The present invention relates to memory controllers using expanded memory space (EMS) to map an address from one location to another.
The EMS translation function is typically done in a support chip for use with a microprocessor in a personal computer. One such semiconductor chip is Part No. 82C631 from Chips and Technologies. In an EMS system, the microprocessor will provide addresses only within a certain range, for instance, 1 megabyte. Within that 1 megabyte range, certain designated address "windows" are provided. When the EMS circuitry sees an address within that window, it provides a translated address from a register in substitution for the window address. Thus, an address window in the 1 megabyte range can point to an EMS address location in, for instance, anywhere from 2 to 16 megabytes.
Another type of support chip used with a microprocessor is a dynamic random access memory (DRAM) controller chip, such as Part No. 82C212 from Chips and Technologies. The DRAM controller receives the addresses from the microprocessor and generates the necessary timing and select signals depending upon how memory is organized. (A memory may be organized into four banks of chips, and the DRAM controller will produce one of four select signals to choose one of the four banks of chips.) The DRAM controller will also have decode circuitry to determine if the address is intended for DRAM. Certain addresses are not intended for DRAM, such as BIOS (basic input/output system) ROM (read-only memory) addresses and video RAM addresses. A separate, video RAM is often used which is dual-ported so it can be accessed directly by the microprocessor or a video controller. Thus, where addresses are intended for these ROM devices or dualported RAM areas, the DRAM controller will not act on the addresses. Because the memory space used for BIOS ROM and video RAM is unavailable for DRAM, some systems will physically remove DRAM chips from those areas. Other systems will physically place DRAM chips in those areas, but provide rerouting circuitry so that a different logical address activates those chips. For the BIOS ROM, "shadow" RAM is often used to provide a duplicate copy of the contents of the BIOS ROM. This is done when a system is powered up to put the BIOS ROM contents in the more quickly accessible DRAM. Since the DRAM requires constant refresh, it cannot be used to permanently store the BIOS ROM contents. This is an expensive duplication of memory which makes sense for the small, often-used BIOS ROM. There has been no practical alternate use of DRAM "behind" the video RAM.

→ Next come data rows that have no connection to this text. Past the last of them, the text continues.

(** * pysk8: sensor state, loss tracking and streaming control

    A shallow embedding of [pysk8/imu.py], [pysk8/extana.py] and the streaming
    part of [pysk8/core.py].

    - Python objects are records; a method is a computation in a state and
      exception monad over the record of [self] (an exception keeps the
      assignments made before it was raised).
    - A Python number is an [int] or a [float]; floats are modelled by exact
      rationals, so rounding inside the float operations is abstracted away.
    - [time.time()] is an input: every function that reads the clock takes
      the reading as an argument. *)

From Stdlib Require Import ZArith QArith Qround Lqa Lia List String.
From Stdlib.Strings Require Import Byte.
From stdpp Require Import base option list gmap strings pretty sorting.

Local Open Scope Z_scope.

(** ** Exceptions and the method monad *)

Inductive exn : Type :=
| AttributeError | IndexError | KeyError | ValueError | StructError | BleakError.

Inductive outcome (A : Type) : Type :=
| Ret (a : A)
| Raise (e : exn).
Arguments Ret {A} a.
Arguments Raise {A} e.

#[global] Instance outcome_ret : MRet outcome := fun _ a => Ret a.
#[global] Instance outcome_bind : MBind outcome := fun _ _ k o =>
  match o with Ret a => k a | Raise e => Raise e end.

Definition M (St A : Type) : Type := St -> St * outcome A.

#[global] Instance M_ret {St} : MRet (M St) := fun _ a s => (s, Ret a).
#[global] Instance M_bind {St} : MBind (M St) := fun _ _ k m s =>
  match m s with
  | (s', Ret a) => k a s'
  | (s', Raise e) => (s', Raise e)
  end.

Definition raise {St A} (e : exn) : M St A := fun s => (s, Raise e).
Definition get {St} : M St St := fun s => (s, Ret s).
Definition modify {St} (f : St -> St) : M St unit := fun s => (f s, Ret tt).
Definition lift {St A} (o : outcome A) : M St A := fun s => (s, o).

(** [getattr] of an attribute that may not have been assigned yet. *)
Definition attr {A} (o : option A) : outcome A :=
  match o with Some a => Ret a | None => Raise AttributeError end.

(** [l[i]] on a tuple or list, for a non-negative index. *)
Definition item {A} (l : list A) (i : nat) : outcome A :=
  match l !! i with Some a => Ret a | None => Raise IndexError end.

(** [[f(x) for x in l]], left to right, stopping at the first exception. *)
Fixpoint for_each {A B} (f : A -> outcome B) (l : list A) : outcome (list B) :=
  match l with
  | [] => Ret []
  | x :: l' => y ← f x; ys ← for_each f l'; Ret (y :: ys)
  end.

(** ** Python numbers *)

Inductive num : Type :=
| I (z : Z)
| F (q : Q).

Definition to_Q (n : num) : Q :=
  match n with I z => inject_Z z | F q => q end.

(** [a * b] and [a - b]: exact on two [int]s.  With a float operand the
    result is the exact rational: this is the double Python computes when
    the operands and the exact result are doubles, and rounding is not
    modelled otherwise. *)
Definition py_mul (a b : num) : num :=
  match a, b with
  | I x, I y => I (x * y)
  | _, _ => F (to_Q a * to_Q b)
  end.

Definition py_sub (a b : num) : num :=
  match a, b with
  | I x, I y => I (x - y)
  | _, _ => F (to_Q a - to_Q b)
  end.

(** [int(x)] on a float drops the fractional part (towards zero). *)
Definition Qtrunc (q : Q) : Z := Z.quot (Qnum q) (Zpos (Qden q)).

Definition py_int (a : num) : num :=
  match a with I z => I z | F q => I (Qtrunc q) end.

(** [a == b] on numbers compares values, whatever the two types. *)
Definition py_eq (a b : num) : bool :=
  match a, b with
  | I x, I y => x =? y
  | _, _ => Qeq_bool (to_Q a) (to_Q b)
  end.

Definition Qlt_bool (a b : Q) : bool := negb (Qle_bool b a).

(** ** [imu.py]: class [IMUData] *)

Module IMUData.

Definition PACKET_PERIOD : Z := 3.

(** A section of the calibration file: option name to the float its text
    denotes ([float(calibration_data[k])]). *)
Abbreviation dict := (gmap string Q).

(** The attributes of an instance.  [gyro_offsets], [mag_scale], [mag_offsets],
    [has_acc_calib] and [timestamp] are assigned by no statement of [reset]:
    they are [None] until [load_calibration] or [update] creates them. *)
Record t : Type := mk {
  _calibration_data : option dict;
  index : Z;
  acc : list num;
  mag : list num;
  gyro : list num;
  acc_scale : list num;
  acc_offsets : list num;
  gyro_offsets : option (list num);
  mag_scale : option (list num);
  mag_offsets : option (list num);
  seq : Z;
  timestamp : option Q;
  _use_calibration : bool;
  _has_acc_calib : bool;
  has_acc_calib : option bool;
  has_mag_calib : bool;
  has_gyro_calib : bool;
  _packet_metadata : list (Q * Z);
  _packet_start : Q;
  _packets_lost : Z
}.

When EMS translation is used in combination with a DRAM controller, the DRAM controller waits to see if there is an EMS translation before examining the addresses. Otherwise, the DRAM would try to access the window address directly. By waiting and looking at the translated address out of the translator, the DRAM controller avoids getting a window address which is not for it. When an address is for a reserved section of memory, the DRAM controller will ignore it. The EMS circuit cannot target reserved sections with translated addresses because the DRAM controller will ignore them since it cannot tell the difference between such a translated address and an address intended for BIOS ROM or video RAM.